[Stored data entries]
(** The filter lines both closing branches start with:
    [data = self.__apply_kwargs_filters([data], kwargs['filters'])[0]] and
    the update of the event's row. *)
Definition filter_data (kwargs : list (string * pyval)) (st : loop_state)
  : result loop_state :=
  match dict_get "filters" kwargs with
  | Some filters =>
      filtered <- apply_kwargs_filters F [data st] filters ;;
      data' <- list_get filtered 0 ;;
      let k := List.length (particle_list st) in
      t <- set_row (per_event st) k
             (Z.of_nat k + 1, Z.of_nat (List.length data')) ;;
      Ok {| particle_list := particle_list st; data := data';
            shared := []; per_event := t |}
  | None => Ok st
  end.

(** [particle_list.append(data)] *)
Definition append_data (st : loop_state) : loop_state :=
  {| particle_list := (particle_list st ++ [data st])%list;
     data := data st;
     shared := (shared st ++ [List.length (particle_list st)])%list;
     per_event := per_event st |}.

(** [data.append(particle)]: every position sharing the list sees it. *)
Definition append_particle (st : loop_state) (particle : Particle) : loop_state :=
  let data' := (data st ++ [particle])%list in
  {| particle_list :=
       fold_left (fun l k => replace_nth l k data') (shared st) (particle_list st);
     data := data';
     shared := shared st;
     per_event := per_event st |}.

(** [data = []] *)
Definition fresh_data (st : loop_state) : loop_state :=
  {| particle_list := particle_list st; data := []; shared := [];
     per_event := per_event st |}.

Definition first_event_header (kwargs : list (string * pyval)) : result Z :=
  match dict_get "events" kwargs with
  | Some events =>
      if isinstance_int events then
        e <- py_int events ;; Ok (1 + e)
      else
        first <- py_getitem events 0 ;; e <- py_int first ;; Ok (1 + e)
  | None => Ok 1
  end.

(** The body of [for i in range(0, num_read_lines)] for a line that was
    read. *)
Definition process_line (kwargs : list (string * pyval)) (i : nat)
  (line : string) (st : loop_state) : result loop_state :=
  if contains "#" line && contains "sigmaGen" line then
    st' <- filter_data kwargs st ;; Ok (append_data st')
  else if Nat.eqb i 0 && negb (contains "#" line)
          && negb (contains "weight" line) then
    Raise (ValueError
      ("First line of the event is not a comment line or does not contain "
       ++ quoted "weight"))
  else if contains "Event" line && contains "weight" line then
    let line := tokens_of line in
    header <- first_event_header kwargs ;;
    number <- list_get line 2 ;;
    n <- py_int (PyStr number) ;;
    if n =? header then Ok st
    else
      st' <- filter_data kwargs st ;;
      Ok (fresh_data (append_data st'))
  else
    let line := tokens_of line in
    '(particle, _) <- Particle.init table (Some "JETSCAPE")
                        (Some (map PyStr line)) ;;
    Ok (append_particle st particle).

(** The loop; an exception leaves the state of the last completed
    iteration. *)
Fixpoint read_loop (kwargs : list (string * pyval)) (num_read_lines i : nat)
  (lines : list string) (st : loop_state) : loop_state * result unit :=
  match num_read_lines with
  | O => (st, Ok tt)
  | S remaining =>
      match lines with
      | [] => (st, Raise (IndexError "Index out of range of JETSCAPE file"))
      | line :: rest =>
          match process_line kwargs i line st with
          | Ok st' => read_loop kwargs remaining (S i) rest st'
          | Raise e => (st, Raise e)
          end
      end
  end.

(** [table[start : stop]] *)
Definition slice {A : Type} (l : list A) (start stop : Z) : list A :=
  firstn (Z.to_nat stop - Z.to_nat start) (skipn (Z.to_nat start) l).

(** The block after the loop: "Correct num_output_per_event and
    num_events". *)
Definition reconcile (kwargs : list (string * pyval))
  (particle_list : list (list Particle)) (self : Loader)
  : Loader * result unit :=
  if Nat.eqb (List.length kwargs) 0
     || negb (dict_has "events" (optional_arguments_ self)) then
    if negb (Z.of_nat (List.length particle_list) =? num_events_ self) then
      (self, Raise (IndexError
         "Number of events in Jetscape file does not match the number of events specified by the comments in the Jetscape file!"))
    else (self, Ok tt)
  else
    match dict_get "events" kwargs with
    | None => (self, Raise (KeyError "events"))
    | Some events =>
        if isinstance_int events then
          match (e <- py_int events ;;
                 list_get (num_output_per_event_ self) (Z.to_nat e)) with
          | Ok update => (set_num_events (set_table self [update]) 1, Ok tt)
          | Raise e => (self, Raise e)
          end
        else if isinstance_tuple events then
          match (first <- py_getitem events 0 ;;
                 second <- py_getitem events 1 ;;
                 event_start <- py_int first ;;
                 event_end <- py_int second ;;
                 Ok (event_start, event_end)) with
          | Ok (event_start, event_end) =>
              let update :=
                slice (num_output_per_event_ self) event_start (event_end + 1) in
              (set_num_events (set_table self update)
                 (event_end - event_start + 1), Ok tt)
          | Raise e => (self, Raise e)
          end
        else (self, Ok tt)
    end.

Definition set_particle_list (fs : filesystem) (kwargs : list (string * pyval))
  (self : Loader) : Loader * result (list (list Particle)) :=
  match
    (num_read_lines <- get_num_read_lines self ;;
     lines <- open_lines fs (PATH_JETSCAPE_ self) ;;
     lines <- skip_lines self lines ;;
     Ok (num_read_lines, lines))
  with
  | Raise e => (self, Raise e)
  | Ok (num_read_lines, lines) =>
      let start :=
        {| particle_list := []; data := []; shared := [];
           per_event := num_output_per_event_ self |} in
      match read_loop kwargs (Z.to_nat num_read_lines) 0 lines start with
      | (st, Raise e) => (set_table self (per_event st), Raise e)
      | (st, Ok _) =>
          match reconcile kwargs (particle_list st)
                  (set_table self (per_event st)) with
          | (self', Ok _) => (self', Ok (particle_list st))
          | (self', Raise e) => (self', Raise e)
          end
      end
  end.

(** The checks of [load] on its keyword arguments. *)
Definition check_keys (kwargs : list (string * pyval)) : result unit :=
  if forallb (fun key => String.eqb key "events" || String.eqb key "filters"
                         || String.eqb key "particletype")
             (map fst kwargs)
  then Ok tt
  else Raise (ValueError "Unknown keyword argument used in constructor").

Definition check_events (kwargs : list (string * pyval)) : result unit :=
  match dict_get "events" kwargs with
  | Some events =>
      if isinstance_tuple events then
        _ <- check_that_tuple_contains_integers_only events ;;
        first <- py_getitem events 0 ;;
        second <- py_getitem events 1 ;;
        a <- py_int first ;;
        b <- py_int second ;;
        if b <? a then
          Raise (ValueError
            "First value of event number tuple must be smaller than second value")
        else if (a <? 0) || (b <? 0) then
          Raise (ValueError "Event numbers must be positive")
        else Ok tt
      else if isinstance_int events then
        e <- py_int events ;;
        if e <? 0 then Raise (ValueError "Event number must be positive")
        else Ok tt
      else Ok tt
  | None => Ok tt
  end.

Definition check_particletype (kwargs : list (string * pyval)) (self : Loader)
  : result Loader :=
  kind <-
    match dict_get "particletype" kwargs with
    | Some (PyStr kind) =>
        if String.eqb kind "hadron" || String.eqb kind "parton" then Ok kind
        else Raise (ValueError "'particletype' has to be 'hadron' or 'parton'")
    | Some _ =>
        Raise (TypeError "'particletype' is not given as a string value")
    | None => Ok (particle_type_ self)
    end ;;
  Ok (set_particle_type self kind
        (if String.eqb kind "hadron" then "N_hadrons" else "N_partons")).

# [THE TASK]
"length" is the word to look for; copy every line of the data that has it.

# [ANSWER BOX]
      let k := List.length (particle_list st) in
             (Z.of_nat k + 1, Z.of_nat (List.length data')) ;;
     shared := (shared st ++ [List.length (particle_list st)])%list;
  if Nat.eqb (List.length kwargs) 0
    if negb (Z.of_nat (List.length particle_list) =? num_events_ self) then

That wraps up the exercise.